(** * pycomm3 SLC driver: address grammar, value packing and reply status

    A shallow embedding of [pycomm3/slc.py]: the cascade of regular
    expressions of [parse_tag], [writeable_value], [request_status], the
    read and write round trips and the chunked read of the file directory.

    Conventions of the embedding.
    - A Python [str] is a [string]: a sequence of code points below 256.
      On that alphabet [\d] is exactly [0-9], [re.IGNORECASE] only folds
      the ASCII letters of the patterns, and [.] is any character but a
      line feed.
    - A Python [bytes] is a [list byte].
    - A Python [int] is a [Z], a Python [float] is a binary64 [float].
    - A function that can raise returns a [result]; the constructors of
      [exn] are the exception classes, with the message kept as data.
    - The constants and tables of [const.py], the packers of [bytes_.py],
      the [Tag] of [tag.py] and the transport of [cip_base.py] live outside
      [slc.py]: they are section variables here, or definitions marked as
      modelled from the specification. *)

From Stdlib Require Import ZArith String Ascii List Lia.
From Stdlib.Strings Require Import Byte.
From Stdlib Require Import PrimFloat FloatOps SpecFloat Uint63.
From stdpp Require Import base option list gmap strings.

Local Open Scope string_scope.
Local Open Scope Z_scope.
Local Open Scope list_scope.

(** ** Python values and exceptions *)

#[local] Set Warnings "-register-all".

Inductive pyval : Type :=
| VNone
| VBool (b : bool)
| VInt (n : Z)
| VFloat (f : float)
| VStr (s : string)
| VBytes (b : list byte)
| VList (l : list pyval).

(** The text of an error message, with the values its f-string formats. *)
Inductive message : Type :=
| ParseRead (tag : string)
| ParseWrite (tag : string)
| InsufficientData (expected : Z) (got : Z)
| NotWriteable (tag : string) (v : pyval)
| BadReadReply
| File0Error (status : string).

Inductive exn : Type :=
| RequestError (m : message)
| DataError (m : message)
| KeyError
| IndexError
| TypeError
| ValueError
| ZeroDivisionError
| OverflowError
| StructError.

Inductive result (A : Type) : Type :=
| Ok (a : A)
| Raise (e : exn).
Arguments Ok {A} a.
Arguments Raise {A} e.

Definition bind {A B} (r : result A) (f : A -> result B) : result B :=
  match r with
  | Ok a => f a
  | Raise e => Raise e
  end.

Notation "'let*' x ':=' a 'in' b" := (bind a (fun x => b))
  (at level 10, x pattern, a at level 100, b at level 200).

(** [try: body except Exception: raise e] *)
Definition except_raise {A} (e : exn) (body : result A) : result A :=
  match body with
  | Ok a => Ok a
  | Raise _ => Raise e
  end.

(** [a and b] on conditions that may raise: [b] is not evaluated when [a]
    is false. *)
Definition py_and (a b : result bool) : result bool :=
  let* x := a in if x then b else Ok false.

Definition of_option {A} (e : exn) (o : option A) : result A :=
  match o with
  | Some a => Ok a
  | None => Raise e
  end.

(** ** Strings *)

Definition is_digit (c : ascii) : bool :=
  let n := nat_of_ascii c in (48 <=? n)%nat && (n <=? 57)%nat.

Definition is_upper (c : ascii) : bool :=
  let n := nat_of_ascii c in (65 <=? n)%nat && (n <=? 90)%nat.

Definition is_lower (c : ascii) : bool :=
  let n := nat_of_ascii c in (97 <=? n)%nat && (n <=? 122)%nat.

Definition lower_char (c : ascii) : ascii :=
  if is_upper c then ascii_of_nat (nat_of_ascii c + 32) else c.

Definition upper_char (c : ascii) : ascii :=
  if is_lower c then ascii_of_nat (nat_of_ascii c - 32) else c.

Fixpoint map_string (f : ascii -> ascii) (s : string) : string :=
  match s with
  | EmptyString => EmptyString
  | String c s' => String (f c) (map_string f s')
  end.

(** [str.upper] and [str.lower] on strings of ASCII letters, digits and
    punctuation, which is what the driver applies them to. *)
Definition upper (s : string) : string := map_string upper_char s.
Definition lower (s : string) : string := map_string lower_char s.

Fixpoint digits_value (acc : Z) (s : string) : option Z :=
  match s with
  | EmptyString => Some acc
  | String c s' =>
      if is_digit c
      then digits_value (10 * acc + Z.of_nat (nat_of_ascii c - 48)) s'
      else None
  end.

(** [sys.get_int_max_str_digits()]: CPython 3.11 (and the security
    releases of the versions before it) refuses to read an [int] from more
    digits than this, 4300 unless the interpreter is told otherwise. *)
Definition int_max_str_digits : nat := 4300.

(** [int(s)] for a string of decimal digits, all that a [\d] group can
    hold: a [ValueError] on the empty string and on more than
    [int_max_str_digits] digits, leading zeros counted.  Python also
    reads a sign, blanks and underscores; the driver never passes them,
    and here any other string is a [ValueError]. *)
Definition int_of_str (s : string) : result Z :=
  match s with
  | EmptyString => Raise ValueError
  | _ =>
      if Nat.ltb int_max_str_digits (String.length s) then Raise ValueError
      else of_option ValueError (digits_value 0 s)
  end.

Fixpoint replace_go (old : string) (skip : nat) (s : string) : string :=
  match s with
  | EmptyString => EmptyString
  | String c s' =>
      match skip with
      | S n => replace_go old n s'
      | O =>
          if String.prefix old s
          then replace_go old (Nat.pred (String.length old)) s'
          else String c (replace_go old O s')
      end
  end.

(** [s.replace(old, '')]: every non-overlapping occurrence of [old], left
    to right, is deleted. *)
Definition replace_empty (s old : string) : string :=
  match old with
  | EmptyString => s
  | _ => replace_go old O s
  end.

(** ** Regular expressions

    The fragment of [re] the driver's patterns are written in, matched by
    backtracking with Python's priorities: alternatives left to right,
    quantifiers greedy, [re.search] at the leftmost position that works. *)

Inductive regex : Type :=
| Chr (c : ascii)                     (* a literal character *)
| Cls (cs : string)                   (* [..] over literal characters *)
| Dig                                 (* \d *)
| Dot                                 (* . *)
| Cat (r1 r2 : regex)
| Alt (r1 r2 : regex)
| Rep (r : regex) (lo hi : nat)       (* r{lo,hi} *)
| Plus (r : regex)                    (* r+ *)
| Opt (r : regex)                     (* r? *)
| Grp (name : option string) (r : regex).

Definition captures : Type := list (string * string).

Fixpoint in_string (p : ascii -> bool) (cs : string) : bool :=
  match cs with
  | EmptyString => false
  | String c cs' => p c || in_string p cs'
  end.

(** Equality of characters under [re.IGNORECASE], on code points below
    256: a character matches a letter of a pattern when it is that letter
    in either case.  The characters beyond that alphabet whose lower case
    is an ASCII letter or its equivalent (U+0130 and U+0131 for [I],
    U+017F for [S]) are not characters of a [string]. *)
Definition chr_eq (c d : ascii) : bool :=
  Ascii.eqb (lower_char c) (lower_char d).

Definition newline : ascii := ascii_of_nat 10.

(** The text between two positions of one string, the second a suffix of
    the first. *)
Definition consumed (s s' : string) : string :=
  substring 0 (String.length s - String.length s') s.

Definition record_group (name : option string) (txt : string)
    (cs : captures) : captures :=
  match name with
  | Some n => (n, txt) :: cs
  | None => cs
  end.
____________
- _WHAT THIS TASK INVOLVES_: Reproduce the lines of the entries above from the one with "Ok a => f a" to the one with "Definition upper_char (c", both included, exactly and without any other line.

- _OUTPUT OF THE EXERCISE_:
  | Ok a => f a
  | Raise e => Raise e
  end.

Notation "'let*' x ':=' a 'in' b" := (bind a (fun x => b))
  (at level 10, x pattern, a at level 100, b at level 200).

(** [try: body except Exception: raise e] *)
Definition except_raise {A} (e : exn) (body : result A) : result A :=
  match body with
  | Ok a => Ok a
  | Raise _ => Raise e
  end.

(** [a and b] on conditions that may raise: [b] is not evaluated when [a]
    is false. *)
Definition py_and (a b : result bool) : result bool :=
  let* x := a in if x then b else Ok false.

Definition of_option {A} (e : exn) (o : option A) : result A :=
  match o with
  | Some a => Ok a
  | None => Raise e
  end.

(** ** Strings *)

Definition is_digit (c : ascii) : bool :=
  let n := nat_of_ascii c in (48 <=? n)%nat && (n <=? 57)%nat.

Definition is_upper (c : ascii) : bool :=
  let n := nat_of_ascii c in (65 <=? n)%nat && (n <=? 90)%nat.

Definition is_lower (c : ascii) : bool :=
  let n := nat_of_ascii c in (97 <=? n)%nat && (n <=? 122)%nat.

Definition lower_char (c : ascii) : ascii :=
  if is_upper c then ascii_of_nat (nat_of_ascii c + 32) else c.

Definition upper_char (c : ascii) : ascii :=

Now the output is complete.